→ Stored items
************

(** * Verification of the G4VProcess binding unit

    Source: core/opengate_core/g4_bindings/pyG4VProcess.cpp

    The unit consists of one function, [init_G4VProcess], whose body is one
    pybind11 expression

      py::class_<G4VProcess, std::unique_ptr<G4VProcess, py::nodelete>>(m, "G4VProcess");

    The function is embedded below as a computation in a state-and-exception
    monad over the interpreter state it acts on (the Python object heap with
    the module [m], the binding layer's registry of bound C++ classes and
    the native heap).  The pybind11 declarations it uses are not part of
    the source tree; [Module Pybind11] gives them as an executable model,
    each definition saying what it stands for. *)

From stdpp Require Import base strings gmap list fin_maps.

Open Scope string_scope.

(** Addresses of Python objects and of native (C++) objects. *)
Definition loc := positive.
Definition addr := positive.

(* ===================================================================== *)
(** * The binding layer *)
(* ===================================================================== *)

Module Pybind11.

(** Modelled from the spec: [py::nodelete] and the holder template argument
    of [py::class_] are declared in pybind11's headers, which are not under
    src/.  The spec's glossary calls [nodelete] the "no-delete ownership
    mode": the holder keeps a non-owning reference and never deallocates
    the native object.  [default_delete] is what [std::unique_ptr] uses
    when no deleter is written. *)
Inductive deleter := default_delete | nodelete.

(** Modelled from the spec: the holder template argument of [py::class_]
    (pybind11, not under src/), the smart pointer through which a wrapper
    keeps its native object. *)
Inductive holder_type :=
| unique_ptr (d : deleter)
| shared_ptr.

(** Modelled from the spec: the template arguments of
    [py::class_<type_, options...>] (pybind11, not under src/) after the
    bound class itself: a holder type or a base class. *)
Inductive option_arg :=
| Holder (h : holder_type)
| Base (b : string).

************

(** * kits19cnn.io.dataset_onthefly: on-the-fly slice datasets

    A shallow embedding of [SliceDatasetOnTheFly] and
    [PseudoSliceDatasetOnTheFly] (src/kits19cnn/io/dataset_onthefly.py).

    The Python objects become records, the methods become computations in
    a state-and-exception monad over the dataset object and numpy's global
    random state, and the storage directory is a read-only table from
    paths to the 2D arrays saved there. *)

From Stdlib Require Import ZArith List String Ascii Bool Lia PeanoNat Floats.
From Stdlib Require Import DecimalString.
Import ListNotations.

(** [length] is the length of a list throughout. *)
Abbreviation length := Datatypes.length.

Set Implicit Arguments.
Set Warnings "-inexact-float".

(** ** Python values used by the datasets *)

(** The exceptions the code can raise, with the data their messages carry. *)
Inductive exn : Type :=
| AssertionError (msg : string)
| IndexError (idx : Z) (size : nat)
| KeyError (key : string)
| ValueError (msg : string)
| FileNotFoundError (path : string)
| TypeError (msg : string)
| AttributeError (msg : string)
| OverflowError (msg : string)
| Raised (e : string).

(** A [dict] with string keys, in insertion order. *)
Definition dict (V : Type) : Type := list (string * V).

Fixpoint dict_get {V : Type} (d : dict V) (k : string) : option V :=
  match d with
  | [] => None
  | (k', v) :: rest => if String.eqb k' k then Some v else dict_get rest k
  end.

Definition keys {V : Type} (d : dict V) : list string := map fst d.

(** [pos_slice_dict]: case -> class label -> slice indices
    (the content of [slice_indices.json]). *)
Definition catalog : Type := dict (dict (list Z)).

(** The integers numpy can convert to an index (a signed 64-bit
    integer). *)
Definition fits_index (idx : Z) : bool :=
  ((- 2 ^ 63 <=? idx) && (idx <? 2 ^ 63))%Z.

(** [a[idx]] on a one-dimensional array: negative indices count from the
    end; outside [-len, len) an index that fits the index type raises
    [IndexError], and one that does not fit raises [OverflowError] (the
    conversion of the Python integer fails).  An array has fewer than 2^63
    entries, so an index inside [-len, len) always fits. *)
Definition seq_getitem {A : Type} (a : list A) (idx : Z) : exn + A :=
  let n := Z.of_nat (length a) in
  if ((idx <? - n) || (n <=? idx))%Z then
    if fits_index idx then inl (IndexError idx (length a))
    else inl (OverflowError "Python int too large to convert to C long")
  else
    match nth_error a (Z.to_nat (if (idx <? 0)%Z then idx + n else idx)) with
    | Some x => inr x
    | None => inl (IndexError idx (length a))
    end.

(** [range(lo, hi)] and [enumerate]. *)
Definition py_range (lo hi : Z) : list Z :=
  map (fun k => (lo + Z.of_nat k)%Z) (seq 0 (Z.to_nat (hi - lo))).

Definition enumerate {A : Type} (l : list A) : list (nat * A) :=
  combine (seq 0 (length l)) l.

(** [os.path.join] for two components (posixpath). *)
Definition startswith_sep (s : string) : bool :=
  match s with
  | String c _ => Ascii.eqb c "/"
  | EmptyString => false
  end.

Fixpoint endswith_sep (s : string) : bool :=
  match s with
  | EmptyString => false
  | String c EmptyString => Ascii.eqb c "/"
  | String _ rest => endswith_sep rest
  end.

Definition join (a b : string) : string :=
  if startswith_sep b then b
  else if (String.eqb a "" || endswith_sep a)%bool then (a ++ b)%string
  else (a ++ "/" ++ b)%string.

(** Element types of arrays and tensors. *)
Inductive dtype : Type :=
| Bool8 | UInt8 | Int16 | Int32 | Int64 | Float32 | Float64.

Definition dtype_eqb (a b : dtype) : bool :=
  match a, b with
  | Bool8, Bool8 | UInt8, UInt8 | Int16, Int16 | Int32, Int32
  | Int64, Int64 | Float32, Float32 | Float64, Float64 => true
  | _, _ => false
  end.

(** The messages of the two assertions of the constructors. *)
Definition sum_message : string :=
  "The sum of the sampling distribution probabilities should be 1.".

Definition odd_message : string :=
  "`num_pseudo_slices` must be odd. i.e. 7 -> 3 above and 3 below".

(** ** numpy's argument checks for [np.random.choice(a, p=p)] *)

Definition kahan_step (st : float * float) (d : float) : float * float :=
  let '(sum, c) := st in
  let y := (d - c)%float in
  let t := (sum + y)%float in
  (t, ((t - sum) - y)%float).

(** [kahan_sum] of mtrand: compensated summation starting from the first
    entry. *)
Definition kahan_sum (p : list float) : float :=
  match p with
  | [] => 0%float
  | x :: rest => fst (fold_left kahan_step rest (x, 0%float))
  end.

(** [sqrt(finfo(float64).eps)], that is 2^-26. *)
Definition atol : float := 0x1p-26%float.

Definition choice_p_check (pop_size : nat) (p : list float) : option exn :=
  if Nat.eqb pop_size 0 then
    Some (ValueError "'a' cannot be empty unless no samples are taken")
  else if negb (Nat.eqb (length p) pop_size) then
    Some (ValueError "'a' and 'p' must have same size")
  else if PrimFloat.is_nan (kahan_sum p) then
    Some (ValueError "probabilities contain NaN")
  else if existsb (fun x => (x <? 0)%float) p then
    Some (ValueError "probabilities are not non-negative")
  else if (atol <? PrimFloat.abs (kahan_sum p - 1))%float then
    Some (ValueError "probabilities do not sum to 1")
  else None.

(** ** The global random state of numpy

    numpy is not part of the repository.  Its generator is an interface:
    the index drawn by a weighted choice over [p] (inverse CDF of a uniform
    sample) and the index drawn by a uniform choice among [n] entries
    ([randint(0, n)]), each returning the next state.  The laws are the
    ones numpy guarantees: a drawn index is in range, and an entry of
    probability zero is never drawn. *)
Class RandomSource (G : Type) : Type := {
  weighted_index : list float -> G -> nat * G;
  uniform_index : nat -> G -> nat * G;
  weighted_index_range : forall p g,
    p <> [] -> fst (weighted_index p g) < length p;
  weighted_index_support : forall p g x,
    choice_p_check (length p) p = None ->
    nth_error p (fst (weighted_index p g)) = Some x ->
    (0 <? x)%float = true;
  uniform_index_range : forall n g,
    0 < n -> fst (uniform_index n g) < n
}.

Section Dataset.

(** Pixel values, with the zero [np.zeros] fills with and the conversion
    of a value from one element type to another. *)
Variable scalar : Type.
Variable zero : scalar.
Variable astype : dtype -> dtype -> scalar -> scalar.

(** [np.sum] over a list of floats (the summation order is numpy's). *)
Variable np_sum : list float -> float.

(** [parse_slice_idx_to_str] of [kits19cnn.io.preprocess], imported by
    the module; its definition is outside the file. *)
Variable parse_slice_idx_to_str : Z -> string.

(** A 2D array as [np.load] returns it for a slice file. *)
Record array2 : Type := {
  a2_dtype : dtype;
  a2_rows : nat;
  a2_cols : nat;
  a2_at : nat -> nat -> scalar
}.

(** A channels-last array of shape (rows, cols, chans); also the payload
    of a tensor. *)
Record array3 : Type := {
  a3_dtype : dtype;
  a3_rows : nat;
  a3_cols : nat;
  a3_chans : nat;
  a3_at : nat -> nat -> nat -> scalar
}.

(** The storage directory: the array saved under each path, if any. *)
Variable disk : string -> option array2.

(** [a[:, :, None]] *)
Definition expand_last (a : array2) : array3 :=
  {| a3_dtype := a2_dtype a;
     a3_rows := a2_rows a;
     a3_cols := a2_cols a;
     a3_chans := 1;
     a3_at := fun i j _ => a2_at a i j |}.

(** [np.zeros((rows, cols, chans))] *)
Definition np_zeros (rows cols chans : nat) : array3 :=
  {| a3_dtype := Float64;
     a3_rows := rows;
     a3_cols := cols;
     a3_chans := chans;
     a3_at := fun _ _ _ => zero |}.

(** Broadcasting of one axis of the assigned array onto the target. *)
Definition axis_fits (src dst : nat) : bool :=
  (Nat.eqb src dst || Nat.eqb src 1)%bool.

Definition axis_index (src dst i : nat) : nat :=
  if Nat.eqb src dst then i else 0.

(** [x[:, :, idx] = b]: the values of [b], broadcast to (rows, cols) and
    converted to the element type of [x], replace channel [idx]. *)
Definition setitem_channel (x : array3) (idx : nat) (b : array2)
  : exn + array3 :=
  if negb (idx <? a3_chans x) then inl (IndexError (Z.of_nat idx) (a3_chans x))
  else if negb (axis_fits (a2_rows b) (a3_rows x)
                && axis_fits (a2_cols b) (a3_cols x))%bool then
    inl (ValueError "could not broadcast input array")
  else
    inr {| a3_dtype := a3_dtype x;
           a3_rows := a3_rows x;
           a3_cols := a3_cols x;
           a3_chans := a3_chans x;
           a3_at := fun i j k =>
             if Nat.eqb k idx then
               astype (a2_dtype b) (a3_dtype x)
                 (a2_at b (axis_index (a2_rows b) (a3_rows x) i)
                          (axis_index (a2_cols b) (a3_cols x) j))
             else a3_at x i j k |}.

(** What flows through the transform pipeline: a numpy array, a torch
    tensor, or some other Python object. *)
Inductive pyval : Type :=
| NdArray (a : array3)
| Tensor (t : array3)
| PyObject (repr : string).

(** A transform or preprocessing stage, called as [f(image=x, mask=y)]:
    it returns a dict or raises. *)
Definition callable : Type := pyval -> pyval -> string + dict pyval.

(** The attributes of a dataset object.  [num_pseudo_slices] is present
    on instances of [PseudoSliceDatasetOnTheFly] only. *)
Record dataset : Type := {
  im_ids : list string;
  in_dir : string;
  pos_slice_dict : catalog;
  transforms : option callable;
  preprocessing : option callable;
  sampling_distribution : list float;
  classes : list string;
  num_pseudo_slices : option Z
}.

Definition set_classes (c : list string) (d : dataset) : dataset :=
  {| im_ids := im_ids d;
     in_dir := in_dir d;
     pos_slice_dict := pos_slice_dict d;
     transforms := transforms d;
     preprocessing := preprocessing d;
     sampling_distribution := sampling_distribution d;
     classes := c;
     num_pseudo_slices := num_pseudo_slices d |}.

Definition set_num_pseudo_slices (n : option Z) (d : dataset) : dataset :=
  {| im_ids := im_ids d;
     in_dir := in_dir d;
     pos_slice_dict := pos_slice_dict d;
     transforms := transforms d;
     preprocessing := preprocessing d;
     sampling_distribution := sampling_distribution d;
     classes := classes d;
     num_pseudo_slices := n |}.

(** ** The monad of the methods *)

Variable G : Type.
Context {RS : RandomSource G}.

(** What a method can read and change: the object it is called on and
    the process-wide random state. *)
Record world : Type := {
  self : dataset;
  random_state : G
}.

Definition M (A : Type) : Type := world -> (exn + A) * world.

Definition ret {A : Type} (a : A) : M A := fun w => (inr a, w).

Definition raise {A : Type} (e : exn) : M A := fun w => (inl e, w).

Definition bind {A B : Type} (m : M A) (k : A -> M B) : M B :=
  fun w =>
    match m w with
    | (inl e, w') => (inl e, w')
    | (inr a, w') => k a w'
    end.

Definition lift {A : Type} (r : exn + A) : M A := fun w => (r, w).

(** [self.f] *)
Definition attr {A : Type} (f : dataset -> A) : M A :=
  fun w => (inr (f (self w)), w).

************

As the answer, set down only the lines from the data above between the one holding "Definition py_range (lo" and the one holding "Definition odd_message : string", inclusive, exactly as they read.

→ Completed task
Definition py_range (lo hi : Z) : list Z :=
  map (fun k => (lo + Z.of_nat k)%Z) (seq 0 (Z.to_nat (hi - lo))).

Definition enumerate {A : Type} (l : list A) : list (nat * A) :=
  combine (seq 0 (length l)) l.

(** [os.path.join] for two components (posixpath). *)
Definition startswith_sep (s : string) : bool :=
  match s with
  | String c _ => Ascii.eqb c "/"
  | EmptyString => false
  end.

Fixpoint endswith_sep (s : string) : bool :=
  match s with
  | EmptyString => false
  | String c EmptyString => Ascii.eqb c "/"
  | String _ rest => endswith_sep rest
  end.

Definition join (a b : string) : string :=
  if startswith_sep b then b
  else if (String.eqb a "" || endswith_sep a)%bool then (a ++ b)%string
  else (a ++ "/" ++ b)%string.

(** Element types of arrays and tensors. *)
Inductive dtype : Type :=
| Bool8 | UInt8 | Int16 | Int32 | Int64 | Float32 | Float64.

Definition dtype_eqb (a b : dtype) : bool :=
  match a, b with
  | Bool8, Bool8 | UInt8, UInt8 | Int16, Int16 | Int32, Int32
  | Int64, Int64 | Float32, Float32 | Float64, Float64 => true
  | _, _ => false
  end.

(** The messages of the two assertions of the constructors. *)
Definition sum_message : string :=
  "The sum of the sampling distribution probabilities should be 1.".

Definition odd_message : string :=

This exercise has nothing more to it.